Another Sunday, another week — but why?

November 3, 2013

The seven-day week must go down as being one of the most “unnatural” yet persistent creations of man. It is very practical of course, but why do we have it?

There are no discernible periodicities that we have been able to find outside ourselves which take 7 days. There are no periodicities within ourselves either that are 7 days or multiples of 7 days.  There are no celestial or astronomical cycles in tune with 7 days. There are no movements of the sun or the moon or the stars that give rise to a 7-day period. There are no weather or climate phenomena that repeat with a 7-day period. There are no human behavioural patterns that dance to a 7-day tune. There are no living things that have a 7-day life cycle. (There is a branch of pseudoscience which claims that living cells may be associated with a weekly or a half-weekly cycle – a circaseptan or a circasemiseptan rythm – but this is still in the realms of fantasy).

It would seem logical that our ancestors must have first noted the daily cycle long before they were even recognisable as human.  As humans they probably then noted the lunar cycle of about 29 days and the yearly cycle of about 365 days. Our distant ancestors would also have noted that the period of the yearly cycle was a little more than 12 lunar cycles. By about 35,000 years ago we have evidence that the lunar cycle was known and was being tracked. This evidence is in the form of a tally stick with 29 marks – the Lebombo bone.

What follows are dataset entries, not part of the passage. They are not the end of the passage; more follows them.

(** The tablets after the request: every holder that is up has made the update. *)
Lemma cluster_update_spec u id cl :
  let t := hashToBucket (update_row u) NUM_TABLETS in
  wf_cluster cl → holders_agree cl → first_up cl t = Some id →
  ∃ cl' T, cluster_update u (worker_addr id) cl = Some (cl', update_answer u T) ∧
    table_at cl t = Some T ∧ wf_cluster cl' ∧
    ∀ id', 1 ≤ id' ≤ 6 → match up cl id', up cl' id' with
      | None, None => True
      | Some w, Some w' =>
          ∀ t', 1 ≤ t' ≤ 6 → id' ∈ candidateIds t' →
            tablet_of t' w' = (if decide (t' = t) then new_table u <$> tablet_of t' w
                               else tablet_of t' w)
      | _, _ => False
      end.
Proof.
  intros t Hcl Hag Hf. pose proof (hashToBucket_tablet (update_row u)) as Ht. fold t in Ht.
  destruct (first_up_spec cl t id Ht Hf) as (Hin & [w Hup] & Hall).
  pose proof (candidate_range t id Ht Hin) as Hid.
  destruct (up_wf cl id w Hcl Hid Hup) as [Hw Eid].
  destruct (tablet_of_wf t w Hw) as [T HT].
  { apply candidate_holds; [done|by rewrite Eid..]. }
  destruct (cluster_update_run u id w T cl Hcl Hin Hup HT) as (cl' & Eu & Hcl' & Hupd).
  exists cl', T. split; [done|]. split.
  { unfold table_at. rewrite Hf. simpl. rewrite Hup. done. }
  split; [done|]. intros id' Hid'.
  assert (∀ w', up cl id' = Some w' → id' ∈ candidateIds t → tablet_of t w' = Some T) as HagT.
  { intros w' Hup' Hin'. rewrite <-HT. by apply (Hag t id' id). }
  destruct Hupd as [Hupd|[Hnew ->]].
  - specialize (Hupd id' Hid').
    destruct (decide (id' ∈ id :: later t id)) as [Hl|Hl];
      [rewrite decide_True in Hupd by done|rewrite decide_False in Hupd by done]; cycle 1.
    { assert (up cl' id' = up cl id') as -> by (unfold up; by rewrite Hupd). destruct (up cl id') as [w'|] eqn:Eup; [|done].
      intros t' Ht' Hin'. case_decide; [|done]. subst t'. destruct Hl. by apply Hall. }
    assert (up cl' id' = (w ← upd u <$> cl !! worker_addr id';
      if admin_workerUp w then Some w else None)) as -> by (unfold up; by rewrite Hupd).
    destruct (up cl id') as [w'|] eqn:Eup.
    + pose proof (up_wf cl id' w' Hcl Hid' Eup) as [Hw' Eid'].
      apply up_Some in Eup as [-> Hadm]. simpl. destruct (upd_fields u w' Hw') as (_ & _ & ->).
      rewrite Hadm. intros t' Ht' Hin'.
      assert (tablet_of t w' = Some T) as HT'.
      { apply HagT; [done|]. destruct (later_spec t id Ht Hin) as (_ & _ & b & ->).
        apply elem_of_app. by right. }
      destruct (update_local_tablet u w' T Hw' Hadm HT') as (_ & E1 & E2). fold t in E1, E2.
      case_decide; [subst t'; by rewrite E1, HT'|by apply E2].
    + unfold up in Eup. destruct (cl !! worker_addr id') as [w'|] eqn:Ew; simpl in *; [|done].
      destruct (Hcl _ _ Ew) as [Hw' _]. destruct (upd_fields u w' Hw') as (_ & _ & ->).
      by destruct (admin_workerUp w').
  - destruct (up cl id') as [w'|] eqn:Eup; [|done]. intros t' Ht' Hin'. case_decide; [|done].
    subst t'. rewrite (HagT w' eq_refl Hin'). simpl. by rewrite Hnew.
Qed.

End requests.
Lemma recoverAllTablets_peers m cl w T0 T1 T2 :
  1 ≤ workerId w ≤ 6 → length (tablets w) = 3%nat →
  loggers w = [logFile (workerId w) 1; logFile (workerId w) 2; logFile (workerId w) 3] →
  wf_cluster cl → accurate m cl → up cl (workerId w) = None →
  recoverable cl w 0 T0 → recoverable cl w 1 T1 → recoverable cl w 2 T2 →
  recoverAllTablets (rpc_CopyTablet cl) (client_WorkerLookup (WorkerLookup (workerId w) m).2) w =
    Some (loaded T0 T1 T2 w).
Proof.
  intros Hid Hlen Hlog Hcl Hacc Hdown R0 R1 R2. unfold recoverAllTablets.
  destruct (WorkerLookup_hosts (workerId w) m Hid) as [-> ->].
  pose proof (recoverLoop_step m cl w 0 T0
    [source m (prev1 (workerId w)); source m (prev2 (workerId w))] Hid) as E0.
  pose proof (recoverLoop_step m cl (set_tablet 0 T0 w) 1 T1 [source m (prev2 (workerId w))] Hid) as E1.
  pose proof (recoverLoop_step m cl (set_tablet 1 T1 (set_tablet 0 T0 w)) 2 T2 [] Hid) as E2.
  unfold set_tablet in E0, E1, E2. cbn [workerId loggers disk tablets] in E0, E1, E2.
  rewrite Hlog in E0, E1, E2.
  specialize (E0 ltac:(lia) Hcl Hacc Hdown eq_refl R0).
  specialize (E1 ltac:(lia) Hcl Hacc Hdown eq_refl R1).
  specialize (E2 ltac:(lia) Hcl Hacc Hdown eq_refl R2).
  etrans; [exact E0|]. rewrite (tablet_at_index_next (workerId w) 0 Hid) by lia.
  etrans; [exact E1|]. rewrite (tablet_at_index_next (workerId w) 1 Hid) by lia.
  etrans; [exact E2|]. cbn [recoverLoop]. unfold loaded. rewrite <-Hlog.
  by destruct (tablets w) as [|? [|? [|? [|??]]]].
Qed.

The development of beliefs in gods of light and separate gods of darkness is not so difficult to understand. The gods of winds and fires and mountains and rivers are equally understandable. The fact that the lunar cycle was rather badly synchronised with the annual solar cycle could well have led to the concept of sun-gods and moon-goddesses, each with their own areas of influence.  (In fact, considering the imperfection of the design of the universe which is manifested in the lack of synchronisation between the various celestial cycles, it is difficult to understand how a concept of a single all-powerful creator ever arose. Why would such a poor design be the product of an all-powerful creator? Surely he could have managed the simple 3-body problem to synchronise the various rotations of the earth, the moon and the Sun?)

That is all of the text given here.